**What you need to do:**
Within the material below, find each line bearing the word "Record" and present it.

Segment Start: Data extracts

Lemma deleteApplicationSession_cases_witness :
  let s := sample.session "u1" "a/x" false SessionStatusPending None (Some 1) in
  let w := sample.world [s] {["a/x" := sample.pool [("u1", 0%nat)] []]} in
  exists w' p',
    deleteApplicationSession (sample.env [] sample.noFailure) "a/x" 0%nat w
      = Some (None, w')
    /\ applicationPools w' !! "a/x" = Some p'
    /\ pool_sessions p' !! "u1" = None
    /\ heap w' !! 0%nat = Some s.
Proof.
  intros s w.
  destruct (deleteApplicationSession_cases (sample.env [] sample.noFailure)
              w "a/x" 0%nat s eq_refl) as (_ & _ & _ & H).
  destruct (H (sample.pool [("u1", 0%nat)] []) eq_refl eq_refl (fun _ => eq_refl))
    as (w' & Hrun & Hh & (p' & Hp' & Hs' & _) & _).
  exists w', p'. split; [exact Hrun|]. split_and!.
  - rewrite Hp'. apply lookup_insert_eq.
  - rewrite Hs'. apply lookup_delete_eq.
  - rewrite Hh. reflexivity.
Defined.

Lemma cleanupTimeoutSessions_persists_witness :
  let s := sample.session "u1" "a/x" false SessionStatusPending None None in
  let w := sample.world [s] {["a/x" := sample.pool [("u1", 0%nat)] []]} in
  exists errs' w',
    cleanupTimeoutSessions (sample.env [] sample.noFailure) [0%nat] [] w
      = Some (errs', w')
    /\ heap w' = heap w
    /\ applicationPools w' = applicationPools w
    /\ calls w'
       = [UpdateSessionStatus s
            (setClientSessions []
               (setSessionStatus SessionStatusTimeout (Status s)))].
Proof.
  intros s w.
  destruct (cleanupTimeoutSessions_persists (sample.env [] sample.noFailure)
              [0%nat] [s] [] w)
    as (errs' & w' & Hrun & Hh & Hp & _ & Hc & _).
  - constructor; [reflexivity|constructor].
  - exists errs', w'. split; [exact Hrun|]. split; [exact Hh|].
    split; [exact Hp|exact Hc].
Defined.

Lemma bindPendingSessions_bounds_witness :
  let s := sample.session "u1" "a/x" false SessionStatusPending None None in
  let pod1 := sample.pod "P1" [8080] in
  let E := sample.env [pod1] sample.noFailure in
  let pool := sample.pool [("u1", 0%nat)] [NewApplicationPod "P1"] in
  let w := sample.world [s] {["a/x" := pool]} in
  exists si errs w',
    bindPendingSessions E "a/x" (Some "a/x") [0%nat] ["P1"%string] 0%nat [] w
    = Some ((si, errs), w')
    /\ (si + length errs <= 1)%nat
    /\ queue w' = [].
Proof.
  intros s pod1 E pool w.
  destruct (bindPendingSessions_bounds E "a/x" [0%nat] ["P1"%string] w pool)
    as (si & errs & w' & p' & cs & Hrun & _ & Hlen & _ & _ & Hq & _).
  - reflexivity.
  - by apply (sample_poolInv anySession [s] "a/x" "u1" 0%nat
                [NewApplicationPod "P1"] s).
  - intros l Hl. apply list_elem_of_singleton in Hl as ->. by exists s.
  - exists si, errs, w'. split; [exact Hrun|]. split; [exact Hlen|exact Hq].
Defined.

Lemma syncApplicationSessions_keeps_pools_witness :
  let s := sample.session "u1" "a/x" false SessionStatusPending None None in
  let pod1 := sample.pod "P1" [8080] in
  let E := sample.env [pod1] sample.noFailure in
  let pool := sample.pool [("u1", 0%nat)] [NewApplicationPod "P1"] in
  let w := sample.world [s] {["a/x" := pool]} in
  exists err w',
    syncApplicationSessions E "a/x" w = Some (err, w')
    /\ poolInv notTerminal w'
    /\ queue w' = [].
Proof.
  intros s pod1 E pool w.
  destruct (syncApplicationSessions_keeps_pools E "a/x" w)
    as [(err & w' & Hrun & Hinv & _ & Hq & _) _].
  - by apply (sample_poolInv notTerminal [s] "a/x" "u1" 0%nat
                [NewApplicationPod "P1"] s).
  - exists err, w'. split; [exact Hrun|]. split; [exact Hinv|exact Hq].
Defined.

(** ** sessionHouseKeeping *)

Lemma reportsOnly_refl ok w : reportsOnly ok w w.
Proof. split_and!; try done. exists []. by rewrite app_nil_r. Qed.
(** * Healer: the TypeScript comment fixer

    A shallow embedding of [ts-comment-fixer.py] (class [CommentFixer], its
    [fix_file] rewrite pipeline, the result collection loop of
    [process_directory] and the single-file branch of [main] with its force
    mode) and of the older [fix_ts_comments.py], together with the part of
    Python's [re] module the two scripts rely on.

    Texts are Python [str] values: sequences of Unicode code points.  Every
    regular expression of the scripts is compiled with [re.MULTILINE] and is a
    plain sequence of literals, character classes, greedy repetitions of one
    character class, the anchors [^] and [$], one negative lookahead and
    capture groups that are never nested. *)

From Stdlib Require Import ZArith NArith List String Ascii Lia.
From stdpp Require Import base gmap strings list.

(** ** Texts *)

Abbreviation char := N (only parsing).
Abbreviation text := (list N) (only parsing).

Definition chr (a : ascii) : char := N_of_ascii a.

(** [str "..."] is the text of an ASCII literal. *)
Definition str (s : string) : text := map chr (list_ascii_of_string s).

Definition nl : char := 10%N.      (* '\n' *)
Definition slash : char := 47%N.   (* '/'  *)
Definition equals : char := 61%N.  (* '='  *)
Definition space : char := 32%N.   (* ' '  *)

(** ** The fragment of [re] used by the scripts *)

Module Re.

(** Members of a character class. *)
Inductive atom :=
| Ch (c : char)            (* a single character *)
| Rng (lo hi : char)       (* a range such as A-Z *)
| Space                    (* \s *)
| NotNl.                   (* . without re.DOTALL *)

Definition cset := list atom.

Definition between (lo hi c : char) : bool := (N.leb lo c && N.leb c hi)%bool.

(** [\s] on a [str] pattern is Unicode white space ([Py_UNICODE_ISSPACE]). *)
Definition is_space (c : char) : bool :=
  (between 9 13 c || between 28 32 c || N.eqb c 133 || N.eqb c 160
   || N.eqb c 5760 || between 8192 8202 c || N.eqb c 8232 || N.eqb c 8233
   || N.eqb c 8239 || N.eqb c 8287 || N.eqb c 12288)%N%bool.

Definition in_atom (a : atom) (c : char) : bool :=
  match a with
  | Ch c' => N.eqb c c'
  | Rng lo hi => between lo hi c
  | Space => is_space c
  | NotNl => negb (N.eqb c nl)
  end.

Definition in_cset (cs : cset) (c : char) : bool := existsb (fun a => in_atom a c) cs.

(** One element of a pattern. *)
Inductive item :=
| Lit (c : char)               (* an escaped or plain literal: \/ and \n *)
| One (cs : cset)              (* one character of a class: [A-Z] *)
| Rep (min : nat) (cs : cset)  (* greedy repetition of a class: * is 0, + is 1, {5,} is 5 *)
| Bol                          (* ^ under re.MULTILINE *)
| Eol                          (* $ under re.MULTILINE *)
| NotAhead (c : char)          (* (?!c) *)
| Open                         (* ( *)
| Close.                       (* ) *)

Definition pattern := list item.

(** Capture state of one match attempt: the suffixes of the subject at the
    parentheses still open, and the groups already closed (latest first). *)
Record caps := Caps { opened : list text; closed : list text }.

Definition no_caps : caps := Caps [] [].

Definition open_group (s : text) (g : caps) : caps := Caps (s :: opened g) (closed g).

Definition close_group (s : text) (g : caps) : caps :=
  match opened g with
  | o :: os => Caps os (take (length o - length s) o :: closed g)
  | [] => g
  end.

(** A successful match: the groups 1, 2, ... and the unconsumed suffix. *)
Record found := Found { groups : list text; rest : text }.

(** Continuations of the backtracking matcher: the character before the
    current position, the remaining subject and the captures so far. *)
Definition kont := option char -> text -> caps -> option found.

Definition at_bol (prev : option char) : bool :=
  match prev with
  | None => true
  | Some c => N.eqb c nl
  end.

Definition at_eol (s : text) : bool :=
  match s with
  | [] => true
  | c :: _ => N.eqb c nl
  end.

(** Greedy [cs{min,}]: take the character if it is in the class and try the
    rest; when that fails, stop here if enough characters were taken. *)
Fixpoint rep (cs : cset) (k : kont) (min : nat) (prev : option char) (s : text)
    (g : caps) : option found :=
  let stop := match min with O => k prev s g | S _ => None end in
  match s with
  | c :: s' =>
      if in_cset cs c then
        match rep cs k (pred min) (Some c) s' g with
        | Some r => Some r
        | None => stop
        end
      else stop
  | [] => stop
  end.

Fixpoint run (p : pattern) (k : kont) : kont :=
  match p with
  | [] => k
  | i :: p' =>
      fun prev s g =>
        match i with
        | Lit c =>
            match s with
            | c' :: s' => if N.eqb c' c then run p' k (Some c') s' g else None
            | [] => None
            end
        | One cs =>
            match s with
            | c' :: s' => if in_cset cs c' then run p' k (Some c') s' g else None
            | [] => None
            end
        | Rep min cs => rep cs (run p' k) min prev s g
        | Bol => if at_bol prev then run p' k prev s g else None
        | Eol => if at_eol s then run p' k prev s g else None
        | NotAhead c =>
            match s with
            | c' :: _ => if N.eqb c' c then None else run p' k prev s g
            | [] => run p' k prev s g
            end
        | Open => run p' k prev s (open_group s g)
        | Close => run p' k prev s (close_group s g)
        end
  end.

(** The match of [p] that starts exactly at the current position, if any. *)
Definition match_at (p : pattern) (prev : option char) (s : text) : option found :=
  run p (fun _ s' g => Some (Found (rev (closed g)) s')) prev s no_caps.

(** The scan shared by [findall] and [sub]: the subject cut into the
    characters outside every match and the non-overlapping matches, leftmost
    first.  [skip] counts the characters of the current match still to be
    passed over.  No pattern of the scripts matches the empty string; an empty
    match would be followed by the character at its position. *)
Inductive token :=
| Keep (c : char)
| Hit (m : found).

Fixpoint scan (p : pattern) (skip : nat) (prev : option char) (s : text) : list token :=
  match s with
  | [] =>
      match skip, match_at p prev [] with
      | O, Some m => [Hit m]
      | _, _ => []
      end
  | c :: s' =>
      match skip with
      | S n => scan p n (Some c) s'
      | O =>
          match match_at p prev s with
          | Some m =>
              match (length s - length (rest m))%nat with
              | O => Hit m :: Keep c :: scan p 0 (Some c) s'
              | S n => Hit m :: scan p n (Some c) s'
              end
          | None => Keep c :: scan p 0 (Some c) s'
          end
      end
  end.

Definition tokens (p : pattern) (s : text) : list token := scan p 0 None s.

(** [pattern.findall(s)]: the groups of every match. *)
Definition findall (p : pattern) (s : text) : list (list text) :=
  flat_map (fun t => match t with Keep _ => [] | Hit m => [groups m] end) (tokens p s).

(** Replacement templates such as [//\1]. *)
Inductive piece :=
| Txt (t : text)
| Grp (n : nat).      (* \n, counted from 1 *)

Definition template := list piece.

Definition expand (tpl : template) (m : found) : text :=
  flat_map (fun pc => match pc with
                      | Txt t => t
                      | Grp n => nth (pred n) (groups m) []
                      end) tpl.

Definition render (tpl : template) (ts : list token) : text :=
  flat_map (fun t => match t with Keep c => [c] | Hit m => expand tpl m end) ts.

(** [pattern.sub(tpl, s)]. *)
Definition sub (p : pattern) (tpl : template) (s : text) : text :=
  render tpl (tokens p s).

(** A rule: an expression and its replacement. *)
Record rule := Rule {
  rule_name : string;
  rule_pattern : pattern;
  rule_template : template
}.

(** One application of a rule. *)
Definition apply (r : rule) (s : text) : text :=
  sub (rule_pattern r) (rule_template r) s.

(** *** Notions used to reason about the scan *)

(** The character before the position reached after reading [a]. *)
Fixpoint ctx (prev : option char) (a : text) : option char :=
  match a with
  | [] => prev
  | c :: a' => ctx (Some c) a'
  end.

(** The longest prefix of [s] made of characters of the class, and what
    follows it. *)
Fixpoint leading (cs : cset) (s : text) : text :=
  match s with
  | c :: s' => if in_cset cs c then c :: leading cs s' else []
  | [] => []
  end.

Fixpoint beyond (cs : cset) (s : text) : text :=
  match s with
  | c :: s' => if in_cset cs c then beyond cs s' else s
  | [] => []
  end.

(** The substitution and the number of matches from a position in the
    middle of a text, [prev] being the character before it. *)
Definition sub_from (p : pattern) (tpl : template) (prev : option char)
    (s : text) : text :=
  render tpl (scan p 0 prev s).

(** No match of [p] starts anywhere in [s], read after [prev]. *)
Definition quiet (p : pattern) (prev : option char) (s : text) : Prop :=
  scan p 0 prev s = map Keep s.

(** No match of [p] starts inside [e], whatever text follows [e]. *)
Definition silent (p : pattern) (prev : option char) (e : text) : Prop :=
  forall e1 x e2 t, e = e1 ++ x :: e2 ->
    match_at p (ctx prev e1) (x :: e2 ++ t) = None.

End Re.

(** ** Files

    What the scripts see of the file system: [open], [read] and [write] in
    text mode, and the ways they fail. *)

Module Files.

Inductive exn :=
| FileNotFoundError
| UnicodeDecodeError
| PermissionError
| OSError
| UnboundLocalError (name : string).

(** A file holds text, or bytes that are not valid UTF-8. *)
Inductive file :=
| Utf8 (content : text)
| Garbled.

(** Text mode with the default [newline=None]: on input every "\r\n" and
    every lone "\r" becomes "\n". *)
Fixpoint universal_newlines (t : text) : text :=
  match t with
  | [] => []
  | c :: t' =>
      if N.eqb c 13 then
        match t' with
        | d :: t'' => if N.eqb d nl then nl :: universal_newlines t''
                      else nl :: universal_newlines t'
        | [] => [nl]
        end
      else c :: universal_newlines t'
  end.

(** [with open(path, 'r', encoding='utf-8') as f: content = f.read()] *)
Definition read_text (d : gmap string file) (path : string) : exn + text :=
  match d !! path with
  | None => inl FileNotFoundError
  | Some Garbled => inl UnicodeDecodeError
  | Some (Utf8 t) => inr (universal_newlines t)
  end.

(** What can go wrong in [open(path, 'w')] and [f.write]: the open is
    refused, or the device fails once [written] characters are out. *)
Inductive write_fault :=
| OpenFails
| WriteFails (written : nat).

(** [with open(path, 'w', encoding='utf-8') as f: f.write(t)].  Mode ['w']
    truncates the file when it is opened; the text is then written in place. *)
Definition write_text (fault : option write_fault) (path : string) (t : text)
    (d : gmap string file) : gmap string file * option exn :=
  match fault with
  | None => (<[path := Utf8 t]> d, None)
  | Some OpenFails => (d, Some PermissionError)
  | Some (WriteFails n) => (<[path := Utf8 (take n t)]> d, Some OSError)
  end.

End Files.

(** ** ts-comment-fixer.py

    The regular expressions are quoted with their elements spaced out; all
    are compiled with [re.MULTILINE]. *)

Module CommentFixer.
Import Re Files.

Definition upper : cset := [Rng 65 90]%N.                                  (* [A-Z] *)
Definition title : cset := [Rng 65 90; Rng 48 57; Ch 32; Ch 95; Ch 45]%N.  (* [A-Z0-9 _-] *)
Definition alpha : cset := [Rng 65 90; Rng 97 122]%N.                      (* [A-Za-z] *)

(** [^ \/ (?!\/) ( .* ) $] *)
Definition pattern1 : pattern :=
  [Bol; Lit slash; NotAhead slash; Open; Rep 0 [NotNl]; Close; Eol].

Segment End: Data extracts

**Written solution:**
Record caps := Caps { opened : list text; closed : list text }.
Record found := Found { groups : list text; rest : text }.
Record rule := Rule {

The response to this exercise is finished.